Reputation: 717
I have the following python code that will try to read an input file and find the following instances of the give regular expression:
[fF][eE][bB]([1-2][0-9]|[0-9]
I have written the following python code
#!/usr/bin/python
import re
import sys
textFile = open(sys.argv[1], 'r')
fileText = textFile.read()
textFile.close()
matches = re.findall("[fF][eE][bB] ([1-2][0-9]|[0-9])",fileText)
print matches
and my input file is :
1 2 3 the
the quick 2354
feb 1
feb 0
feb -10
feb23
feb 29
feb 3
february 10
However when I run my code I get following output: ['1','29', '3']
I want my output to be more like ['feb 1', 'feb 29', 'feb 3']

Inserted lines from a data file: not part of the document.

Lemma activeHosts_resolved r op start st hosts :
  hostsInv r op start st hosts →
  w_distinctHosts st = tokenHosts (Tokens (ringDesc r)) →
  (size (activeHosts (Tokens (ringDesc r))) ≤ length hosts)%nat.
Proof.
  intros [Hnd _ _ _ Hskip] Hall.
  rewrite <- (size_list_to_set (C := gset string) hosts Hnd).
  apply subseteq_size. intros h Hh.
  apply elem_of_list_to_set.
  destruct (decide (h ∈ hosts)) as [|Hnot]; [done|exfalso].
  unfold activeHosts in Hh. apply elem_of_difference in Hh as [Hown Hact].
  rewrite <- Hall in Hown.
  destruct (Hskip h Hown Hnot) as (t & Ht & Hh & Hleave).
  apply Hact, tokenHosts_elem_of. exists t. split; [|done].
  apply list_elem_of_filter. split; [done|].
  by eapply visitedTokens_elem_of.
Qed.

(** X2: On a non-empty ring a write panics in [make] for a negative [n] and
    for an [n] beyond the capacity limit; for every other [n] it returns
    without error at most [n] entries, and exactly [n] when at least [n]
    token owners have no Leaving token. *)
Theorem get_write_at_most_n maxCap r key n :
  Tokens (ringDesc r) ≠ [] →
  (n < 0 ∨ maxCap < n → GetAlloc maxCap r key n Write = Panics) ∧
  (0 ≤ n → n ≤ maxCap →
   ∃ res,
     GetAlloc maxCap r key n Write = Returns res None ∧
     Z.of_nat (length res) ≤ n ∧
     (n ≤ Z.of_nat (size (activeHosts (Tokens (ringDesc r)))) →
      Z.of_nat (length res) = n)).
Proof.
  intros Hne. split; [by apply GetAlloc_beyond|]. intros Hn Hcap.
  destruct (resolvedHosts_spec r key n Write Hne)
    as (start & st & _ & _ & _ & Hinv & Hend & Hhosts).
  eexists. split.
  { rewrite GetAlloc_within by done. by apply Get_resolvedHosts_self. }
  rewrite length_fmap.
  pose proof (hi_count _ _ _ _ _ Hhosts) as Hcount. simpl in Hcount.
  pose proof (inv_n _ _ _ _ _ Hinv) as Hwn.
  pose proof (inv_size _ _ _ _ _ Hinv Hn) as Hsz.
  split; [lia|]. intros Hactive.
  destruct (walk_end _ _ _ _ _ Hn Hinv Hend) as [Hmet|[Hall _]]; [lia|].
  pose proof (activeHosts_resolved _ _ _ _ _ Hhosts Hall). lia.
Qed.

(** [get_write_at_most_n] on the ring with node [B] leaving, with a
    capacity limit of 1000. *)
Lemma get_write_at_most_n_witness :
  (2 < 0 ∨ 1000 < 2 → GetAlloc 1000 ringLeavingB 15 2 Write = Panics) ∧
  (0 ≤ 2 → 2 ≤ 1000 →
   ∃ res,
     GetAlloc 1000 ringLeavingB 15 2 Write = Returns res None ∧
     Z.of_nat (length res) ≤ 2 ∧
     (2 ≤ Z.of_nat (size (activeHosts (Tokens (ringDesc ringLeavingB)))) →
      Z.of_nat (length res) = 2)).
Proof.
  apply (get_write_at_most_n 1000 ringLeavingB 15 2). simpl. discriminate.
Defined.



(** *** Rings without Leaving tokens *)






(** *** Entries of a well-formed descriptor *)



(** *** Growing the replica count *)









(** *** Keys and the start of the walk *)

Lemma sortSearchLoop_ext f g fuel : ∀ i j,
  (∀ x, f x = g x) → sortSearchLoop fuel f i j = sortSearchLoop fuel g i j.
Proof.
  induction fuel as [|fuel IH]; intros i j Hfg; cbn [sortSearchLoop]; [done|].
  destruct (i <? j)%nat; [|done].
  rewrite Hfg. destruct (g _) as [[]|]; [by apply IH..|done].
Qed.

Lemma Get_search r key1 key2 n op :
  search r key1 = search r key2 → Get r key1 n op = Get r key2 n op.
Proof. intros Hs. unfold Get, getInternal, walk. by rewrite Hs. Qed.

(** X7: Two keys that no token hash separates resolve to the same replicas,
    whatever the order of the token list. *)
Theorem get_same_segment r key1 key2 n op :
  Forall (λ t, key1 < Token t ↔ key2 < Token t) (Tokens (ringDesc r)) →
  search r key1 = search r key2 ∧ Get r key1 n op = Get r key2 n op.
Proof.
  intros Hall.
  assert (Hs : search r key1 = search r key2); [|split; [done|by apply Get_search]].
  unfold search, sortSearch.
  rewrite (sortSearchLoop_ext _
             (λ x, match Tokens (ringDesc r) !! x with
                   | Some t => Some (key2 <? Token t)
                   | None => None
                   end)); [done|].
  intros x. destruct (Tokens (ringDesc r) !! x) as [t|] eqn:Hx; [|done].
  rewrite Forall_forall in Hall.
  specialize (Hall t (list_elem_of_lookup_2 _ _ _ Hx)). f_equal.
  destruct (Z.ltb_spec key1 (Token t)), (Z.ltb_spec key2 (Token t)); try done; lia.
Qed.

(** [get_same_segment] for the keys 11 and 19, between the tokens 10 and 20. *)
Lemma get_same_segment_witness :
  search ringLeavingB 11 = search ringLeavingB 19 ∧
  Get ringLeavingB 11 2 Read = Get ringLeavingB 19 2 Read.
Proof.
  apply (get_same_segment ringLeavingB 11 19 2 Read).
  simpl. repeat (apply Forall_cons_2; [simpl; lia|]). apply Forall_nil_2.
Defined.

I am not really sure what I'm doing wrong. Any help would be greatly appreciated.
Upvotes: 2
Views: 240
Reputation: 8903
How about:
(feb\s[1-9][0-9]?)
Matches: feb followed by a space and a digit between 1 and 9 and then any other optional digit between 0 and 9.
Try:
matches = re.findall(r'(feb\s[1-9][0-9]?)',fileText)
print matches
>>> ['feb 1', 'feb 29', 'feb 3']
Caveat: this won't solve for text like "feb 51"
Upvotes: 0
Reputation: 71598
You should read the documentation. re.findall
returns only capture groups when there are in the expression. You should simply remove the capture group from your regex:
matches = re.findall("[fF][eE][bB] (?:[1-2][0-9]|[0-9])",fileText)
^^
That said, this regex will also match feb 0
, so you might want to use
[fF][eE][bB] (?:[1-2][0-9]|[1-9])
^
Instead.
Now, you can make the regex shorter if you use re.IGNORECASE
(to make the regex match both uppercase and lowercase characters), and if you use a loop to read the file contents (this is more efficient for large files). Also, it's a good practice to raw your regex patterns:
with open(sys.argv[1], 'r') as textFile:
for line in textFile:
matches = re.match(r"feb (?:[1-2][0-9]|[1-9])", line, re.IGNORECASE)
if matches:
print matches.group()
And of course, you can put the matches in a list too if you need a list in the end.
Upvotes: 3
Reputation: 2006
If you want to print like this,
['feb 1', 'feb 29', 'feb 3']
You can use the below code,
matches = re.findall("(feb (?:[12][0-9]|[1-9]))",fileText)
print matches
Upvotes: 1
Reputation: 189936
You need parentheses around the entire expression in order for matches
to contain the matched text. There will be one match group for each pair of parens; you can use (feb (?:[12][0-9]|[1-9]))
to have grouping without capturing for the second group.
However, given your examples, perhaps you actually want to print the entire input line when there is a match?
Upvotes: 1